The standard Poisson–Lie group structure on $G$ is determined by identifying the Lie algebra of $G^{*}$ with the dual of the Lie algebra of $G$ , as in the standard Lie bialgebra example. This defines a Poisson–Lie group structure on both $G$ and on the dual Poisson Lie group $G^{*}$ . This is the "standard" example: the Drinfeld-Jimbo quantum group $U_{q}{\mathfrak {g}}$ is a quantization of the Poisson algebra of functions on the group $G^{*}$ . Note that $G^{*}$ is solvable, whereas $G$ is semisimple.

References

^ Lu, Jiang-Hua; Weinstein, Alan (1990-01-01). "Poisson Lie groups, dressing transformations, and Bruhat decompositions". Journal of Differential Geometry. 31 (2). doi:10.4310/jdg/1214444324. ISSN 0022-040X. S2CID 117053536.
^ Kosmann-Schwarzbach, Y. (1996-12-01). "Poisson-Lie groups and beyond". Journal of Mathematical Sciences. 82 (6): 3807–3813. doi:10.1007/BF02362640. ISSN 1573-8795. S2CID 123117926.
^ Kosmann-Schwarzbach, Y. (1997). "Lie bialgebras, poisson Lie groups and dressing transformations". In Y. Kosmann-Schwarzbach; B. Grammaticos; K. M. Tamizhmani (eds.).

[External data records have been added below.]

(** * synthmerge checkpoint tools: accuracy aggregator and checkpoint differ

    A shallow embedding of [tools/ckpoint_aggregate_accuracy.py] and
    [tools/ckpoint_diff.py], and the properties their specification
    states about them.

    Conventions of the embedding.
    - A CSV record read by [csv.DictReader] is a Python [dict] from
      column names to cell strings.  Dicts keep insertion order, so a
      dict is an association list; [d[k]] raises [KeyError] when [k]
      is absent.
    - Exceptions are values of [exn] carried by the [result] monad.
    - The cells of a row are strings.  A record shorter than the
      header, whose missing cells [csv.DictReader] fills with [None],
      and a record longer than the header are not rows of this model.
    - A process is what the script wrote to standard output, what it
      wrote to standard error and how it ended.  Standard output is
      the sequence of calls made on [print] and on the [csv] writers,
      as far as they succeeded: [DictWriter.writerow] refuses a row
      with a column outside its header with [ValueError].  When a
      process ends in an uncaught exception, the interpreter prints
      the traceback on standard error and the exit status is 1
      ([exit_code]); the record keeps the exception instead of the
      traceback.
    - Python floats are modelled by exact rationals: [a / b] on
      integers is the exact quotient, [x * 100] the exact product, and
      [f"{x:.6f}"] rounds half to even at the sixth decimal.  The
      rounding of binary64 is not modelled, so a printed accuracy can
      differ from the program's in its last digit; what is stated
      about accuracies here does not depend on it.
    - The regular-expression engine behind [re.compile] and
      [Pattern.match] is a parameter of the aggregator;
      [re.search(re.escape(s), t)] is literal substring search.
    - The iteration order of a Python [set] of strings is not fixed by
      the language; it is a parameter ([set_iteration]). *)

From Stdlib Require Import List String Ascii Bool Arith ZArith QArith Qround Lia.
From Stdlib Require Import Permutation DecimalString.
Import ListNotations.

Close Scope Q_scope.
Open Scope string_scope.
Open Scope nat_scope.
Open Scope list_scope.

(** ** The Python runtime the scripts rely on *)

Module Py.

Inductive exn : Type :=
| KeyError (key : string)
| IndexError
| ZeroDivisionError
| FileNotFoundError (filename : string)
| UnboundLocalError (name : string)
| ValueError.

Inductive result (A : Type) : Type :=
| Ok (a : A)
| Raise (e : exn).

Arguments Ok {A} a.
Arguments Raise {A} e.

Definition bind {A B : Type} (m : result A) (k : A -> result B) : result B :=
  match m with
  | Ok a => k a
  | Raise e => Raise e
  end.

(** An insertion-ordered dict with string keys. *)
Definition dict (V : Type) : Type := list (string * V).

(** [d[k]] *)
Fixpoint getitem {V : Type} (d : dict V) (k : string) : result V :=
  match d with
  | [] => Raise (KeyError k)
  | (k', v) :: rest => if String.eqb k' k then Ok v else getitem rest k
  end.

(** [d.get(k, default)] *)
Definition get {V : Type} (d : dict V) (k : string) (default : V) : V :=
  match getitem d k with
  | Ok v => v
  | Raise _ => default
  end.

(** [d.keys()] and [d.values()], in insertion order. *)
Definition keys {V : Type} (d : dict V) : list string := map fst d.
Definition values {V : Type} (d : dict V) : list V := map snd d.

(** [d[k].append(v)] on a [defaultdict(list)]; also the idiom
    [if k not in d: d[k] = []] followed by [d[k].append(v)].  A new
    key goes last. *)
Fixpoint append_at {V : Type} (d : dict (list V)) (k : string) (v : V)
  : dict (list V) :=
  match d with
  | [] => [(k, [v])]
  | (k', vs) :: rest =>
      if String.eqb k' k then (k', vs ++ [v]) :: rest
      else (k', vs) :: append_at rest k v
  end.

(** A row of a CSV file, as [csv.DictReader] yields it. *)
Definition row : Type := dict string.

(** [str(n)] for a non-negative integer. *)
Definition str (n : nat) : string := NilEmpty.string_of_uint (Nat.to_uint n).

(** Calls that write to standard output. *)
Inductive out_event : Type :=
| Print (line : string)
| PrintMissing (prefix : string) (missing : list string)
| WriteCells (cells : list string)
| WriteHeader (fieldnames : list string)
| WriteDict (r : row).

Inductive termination : Type :=
| Exit (code : nat)
| Uncaught (e : exn).

Record process : Type := Process {
  stdout : list out_event;
  stderr : list string;
  status : termination
}.

(** The exit status of the process: that of [sys.exit], 0 at the end
    of the script, 1 after an uncaught exception. *)
Definition exit_code (t : termination) : nat :=
  match t with
  | Exit code => code
  | Uncaught _ => 1
  end.

(** Every column of the row is one of [fieldnames]. *)
Definition fits (fieldnames : list string) (rowdict : row) : bool :=
  forallb (fun k => existsb (String.eqb k) fieldnames) (keys rowdict).

(** [DictWriter.writerow(rowdict)], with [extrasaction] left at
    ['raise']: a row with a column outside [fieldnames] is refused. *)
Definition writerow (fieldnames : list string) (rowdict : row)
  : result out_event :=
  if fits fieldnames rowdict then Ok (WriteDict rowdict)
  else Raise ValueError.

(** [a / b] on non-negative integers. *)
Definition truediv (a b : nat) : result Q :=
  if b =? 0 then Raise ZeroDivisionError
  else Ok (inject_Z (Z.of_nat a) / inject_Z (Z.of_nat b))%Q.

(** Nearest integer, ties to the even one. *)
Definition round_half_even (q : Q) : Z :=
  let k := Qfloor q in
  match (q - inject_Z k ?= 1 # 2)%Q with
  | Lt => k
  | Gt => (k + 1)%Z
  | Eq => if Z.even k then k else (k + 1)%Z
  end.

Definition digits (n : Z) : string := str (Z.to_nat n).

Fixpoint zeros (n : nat) : string :=
  match n with
  | O => ""
  | S n' => String "0" (zeros n')
  end.

Definition zero_pad (width : nat) (s : string) : string :=
  (zeros (width - String.length s) ++ s)%string.

(** [f"{x:.6f}"] *)
Definition format_6f (x : Q) : string :=
  let n := round_half_even (x * 1000000)%Q in
  let a := Z.abs n in
  ((match (x ?= 0)%Q with Lt => "-" | _ => "" end)
     ++ digits (a / 1000000) ++ "." ++ zero_pad 6 (digits (a mod 1000000)))%string.

(** [re.search(re.escape(needle), haystack)]: does [needle] occur in
    [haystack] as a literal substring? *)
Fixpoint contains (needle haystack : string) : bool :=
  if String.prefix needle haystack then true
  else match haystack with
       | EmptyString => false
       | String _ rest => contains needle rest
       end.
(** [_retrieve_s3_parameters] *)
Definition _retrieve_s3_parameters : result (gmap string pyval * list string) :=
  let s3_parameters := s3_connection_info E in
  let missing_required_parameters :=
    filter (fun param => s3_parameters !! param = None) required_parameters in
  match missing_required_parameters with
  | _ :: _ => Ok (∅, missing_required_parameters)
  | [] =>
      let p1 := setdefault "endpoint" (PyStr "https://s3.amazonaws.com") s3_parameters in
      let p2 := setdefault "region" PyNone p1 in
      let p3 := setdefault "path" (PyStr "") p2 in
      let p4 := setdefault "s3-uri-style" (PyStr "host") p3 in
      let p5 := strip_value <$> p4 in
      endpoint ← getitem p5 "endpoint" ≫= str_method PyStr.rstrip_slash;
      let p6 := <["endpoint" := PyStr endpoint]> p5 in
      path ← getitem p6 "path" ≫= str_method PyStr.strip_slash;
      let p7 := <["path" := PyStr ("/" +:+ path)]> p6 in
      bucket ← getitem p7 "bucket" ≫= str_method PyStr.strip_slash;
      let p8 := <["bucket" := PyStr bucket]> p7 in
      Ok (p8, [])
  end.

(** [_are_backup_settings_ok] *)
Definition _are_backup_settings_ok : result (bool * option string) :=
  if negb (s3_relation_exists E) then
    Ok (false,
        Some "Relation with s3-integrator charm missing, cannot create/restore backup.")
  else
    '(_, missing_parameters) ← _retrieve_s3_parameters;
    match missing_parameters with
    | _ :: _ =>
        Ok (false, Some ("Missing S3 parameters: " +:+ repr_list missing_parameters))
    | [] => Ok (true, None)
    end.

(** [_can_unit_perform_backup] *)
Definition _can_unit_perform_backup (w : world) : result (bool * option string) :=
  if is_blocked w then Ok (false, Some "Unit is in a blocking state")
  else
    let tls_enabled := contains "tls" (unit_peer_data w) in
    let is_primary := unit_is_patroni_primary E in
    if is_primary && (1 <? planned_units E)%nat && tls_enabled then
      Ok (false, Some "Unit cannot perform backups as it is the cluster primary")
    else if negb is_primary && negb tls_enabled then
      Ok (false, Some "Unit cannot perform backups as TLS is not enabled")
    else if negb (member_started E (log w)) then
      Ok (false, Some "Unit cannot perform backups as it's not in running state")
    else if negb (contains "stanza" (app_peer_data w)) then
      Ok (false, Some "Stanza was not initialised")
    else _are_backup_settings_ok.

(** [_execute_command]: the process runs to its end unless a timeout was
    given and is exceeded, which raises [TimeoutExpired]. *)
Definition _execute_command (command : list string) (command_input : option string)
    (timeout : option nat) : M (Z * string * string) :=
  w <~ get_world;;
  let timed_out :=
    match timeout with
    | Some t => exec_exceeds E (log w) command t
    | None => false
    end in
  if timed_out then
    _ <~ emit (EvExecTimedOut command);; raise TimeoutExpired
  else
    let r := exec E (log w) command command_input in
    _ <~ emit (EvExec command command_input r.1.1);; ret r.

(** [_change_connectivity_to_database] *)
Definition _change_connectivity_to_database (connectivity : bool) : M unit :=
  _ <~ unit_peer_update [("connectivity", if connectivity then "on" else "off")];;
  emit (EvUpdateConfig false).

(** [_empty_data_files] *)
Definition _empty_data_files : M bool :=
  w <~ get_world;;
  if data_dir_exists E (log w) then
    let ok := rmtree_ok E (log w) in
    _ <~ emit (EvRemoveDataDir ok);; ret ok
  else ret true.

(** The conversion of an engine label to a backup id in [_list_backups]:
    [strftime(strptime(label[:-1], PGBACKREST_BACKUP_ID_FORMAT),
    BACKUP_ID_FORMAT)]. *)
Definition backup_id_of_label (lbl : string) : option string :=
  dt ← strptime (PyStr.drop_last lbl) (PGBACKREST_BACKUP_ID_FORMAT K);
  strftime dt (BACKUP_ID_FORMAT K).

(** The conversion of a backup id to the restore label in
    [_on_restore_action]:
    [f"{strftime(strptime(backup_id, BACKUP_ID_FORMAT),
    PGBACKREST_BACKUP_ID_FORMAT)}F"]. *)
Definition timestamp_of_backup_id (backup_id : string) : option string :=
  dt ← strptime backup_id (BACKUP_ID_FORMAT K);
  strftime dt (PGBACKREST_BACKUP_ID_FORMAT K).

Definition restore_label (backup_id : string) : option string :=
  ts ← timestamp_of_backup_id backup_id;
  Some (ts +:+ "F").

Definition or_ValueError {A} (o : option A) : result A :=
  match o with
  | Some a => Ok a
  | None => Raise ValueError
  end.

(** The entries the generator of [_list_backups] keeps:
    [for backup in backups if show_failed or not backup["error"]]. *)
Definition selected (show_failed : bool) (backups : list backup_entry)
    : list backup_entry :=
  filter (fun b => show_failed || negb (truthy (error b)) = true) backups.

(** The pairs the generator yields, up to the first label that
    [strptime] rejects. *)
Fixpoint catalog_pairs (stanza : string) (backups : list backup_entry)
    : result (list (string * string)) :=
  match backups with
  | [] => Ok []
  | b :: backups' =>
      backup_id ← or_ValueError (backup_id_of_label (label b));
      rest ← catalog_pairs stanza backups';
      Ok ((backup_id, stanza) :: rest)
  end.

(** [_list_backups] once the engine's output is decoded. *)
Definition list_backups_of (show_failed : bool) (repositories : list repository)
    : result odict :=
  match repositories with
  | [] => Ok []
  | repository_info :: _ =>
      pairs ← catalog_pairs (name repository_info)
                (selected show_failed (backup repository_info));
      Ok (OrderedDict pairs)
  end.

Definition info_command : list string :=
  [PGBACKREST_EXECUTABLE K; PGBACKREST_CONFIGURATION_FILE K; "info"; "--output=json"].

(** [_list_backups] *)
Definition _list_backups (show_failed : bool) : M odict :=
  '(return_code, output, stderr) <~ _execute_command info_command None None;;
  if negb (return_code =? 0) then
    raise (ListBackupsError ("Failed to list backups with error: " +:+ stderr))
  else
    match json_loads E output with
    | None => raise JSONDecodeError
    | Some repositories => lift (list_backups_of show_failed repositories)
    end.

(** [_render_pgbackrest_conf_file] *)
Definition _render_pgbackrest_conf_file : M bool :=
  '(_, missing_parameters) <~ lift _retrieve_s3_parameters;;
  match missing_parameters with
  | _ :: _ => ret false
  | [] =>
      _ <~ emit (EvRenderFile (PGBACKREST_CONF_PATH K +:+ "/pgbackrest.conf"));;
      ret true
  end.

(** [_is_primary_pgbackrest_service_running] *)
Definition _is_primary_pgbackrest_service_running : M bool :=
  match primary_endpoint E with
  | None | Some "" => ret false
  | Some endpoint =>
      '(return_code, _, _) <~
        _execute_command
          [PGBACKREST_EXECUTABLE K; "server-ping"; "--io-timeout=10"; endpoint]
          None None;;
      ret (return_code =? 0)
  end.

(** [start_stop_pgbackrest_service] *)
Definition start_stop_pgbackrest_service : M bool :=
  '(are_backup_settings_ok, _) <~ lift _are_backup_settings_ok;;
  if negb are_backup_settings_ok then ret true
  else
    rendered <~ _render_pgbackrest_conf_file;;
    if negb rendered then ret false
    else if negb (snap_present E) then ret false
    else if negb (is_tls_enabled E) || (length (peer_members_ips E) =? 0)%nat then
      _ <~ emit EvSnapStop;; ret true
    else
      running <~ (if is_primary E then ret true
                  else _is_primary_pgbackrest_service_running);;
      if negb running then ret false
      else _ <~ emit EvSnapRestart;; ret true.

Definition stanza_create_command : list string :=
  [PGBACKREST_EXECUTABLE K; PGBACKREST_CONFIGURATION_FILE K;
   "--stanza=" +:+ stanza_name; "stanza-create"].

(** [_initialise_stanza] *)
Definition _initialise_stanza : M unit :=
  if negb (is_leader E) then ret tt
  else
    w <~ get_world;;
    if is_blocked w
       && negb (bool_decide (status_message (unit_status w) ∈ S3_BLOCK_MESSAGES))
    then ret tt
    else
      _ <~ set_status (MaintenanceStatus "initialising stanza");;
      '(return_code, _, stderr) <~ _execute_command stanza_create_command None None;;
      if return_code =? 49 then raise TimeoutError
      else if negb (return_code =? 0) then
        set_status (BlockedStatus FAILED_TO_INITIALIZE_STANZA_ERROR_MESSAGE)
      else
        _ <~ start_stop_pgbackrest_service;;
        app_peer_update [("stanza", stanza_name); ("init-pgbackrest", "True")].

Definition check_command : list string :=
  [PGBACKREST_EXECUTABLE K; PGBACKREST_CONFIGURATION_FILE K;
   "--stanza=" +:+ stanza_name; "check"].

(** The block of one attempt in [check_stanza]: [true] unless it raised. *)
Definition check_attempt : M bool :=
  w <~ get_world;;
  _ <~ (if member_started E (log w) then emit EvReloadPatroni else ret tt);;
  '(return_code, _, _) <~ _execute_command check_command None None;;
  ret (return_code =? 0).

(** [check_stanza] *)
Definition check_stanza : M unit :=
  w <~ get_world;;
  if negb (is_leader E) || negb (contains "init-pgbackrest" (app_peer_data w))
  then ret tt
  else
    _ <~ emit (EvUpdateConfig false);;
    _ <~ set_status (MaintenanceStatus "checking stanza");;
    ok <~ Retrying 5 3 check_attempt;;
    _ <~ (if ok then set_status ActiveStatus
          else
            _ <~ app_peer_update [("stanza", "")];;
            _ <~ app_peer_pop "init-pgbackrest";;
            _ <~ emit (EvUpdateConfig false);;
            set_status (BlockedStatus FAILED_TO_INITIALIZE_STANZA_ERROR_MESSAGE));;
    app_peer_pop "init-pgbackrest".

(** The object key of [_upload_content_to_s3]:
    [os.path.join(s3_parameters["path"], s3_path).lstrip("/")]. *)
Definition object_key (path s3_path : string) : string :=
  PyStr.lstrip_slash (PyStr.path_join path s3_path).

(** [_upload_content_to_s3]: everything after the key is computed runs
    under [except Exception], so the answer is a boolean. *)
Definition _upload_content_to_s3 (content s3_path : string)
    (s3_parameters : gmap string pyval) : M bool :=
  bucket_name <~ lift (getitem s3_parameters "bucket");;
  path <~ lift (getitem s3_parameters "path" ≫= as_path);;
  let key := object_key path s3_path in
  match bucket_name with
  | PyStr bucket =>
      w <~ get_world;;
      let ok := upload_ok E (log w) bucket key content in
      _ <~ emit (EvUpload bucket key content ok);; ret ok
  | _ => ret false
  end.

Integrability of Nonlinear Systems. Proceedings of the International Center for Pure and Applied Mathematics at Pondicherry University, 8–26 January 1996. Lecture Notes in Physics. Vol. 495. Berlin, Heidelberg: Springer. pp. 104–170. doi:10.1007/BFb0113695. ISBN 978-3-540-69521-9.

Doebner, H.-D.; Hennig, J.-D., eds. (1989). Quantum groups. Proceedings of the 8th International Workshop on Mathematical Physics, Arnold Sommerfeld Institute, Claausthal, FRG. Berlin: Springer-Verlag. ISBN 3-540-53503-9.
Chari, Vyjayanthi; Pressley, Andrew (1994). A Guide to Quantum Groups. Cambridge: Cambridge University Press Ltd. ISBN 0-521-55884-0.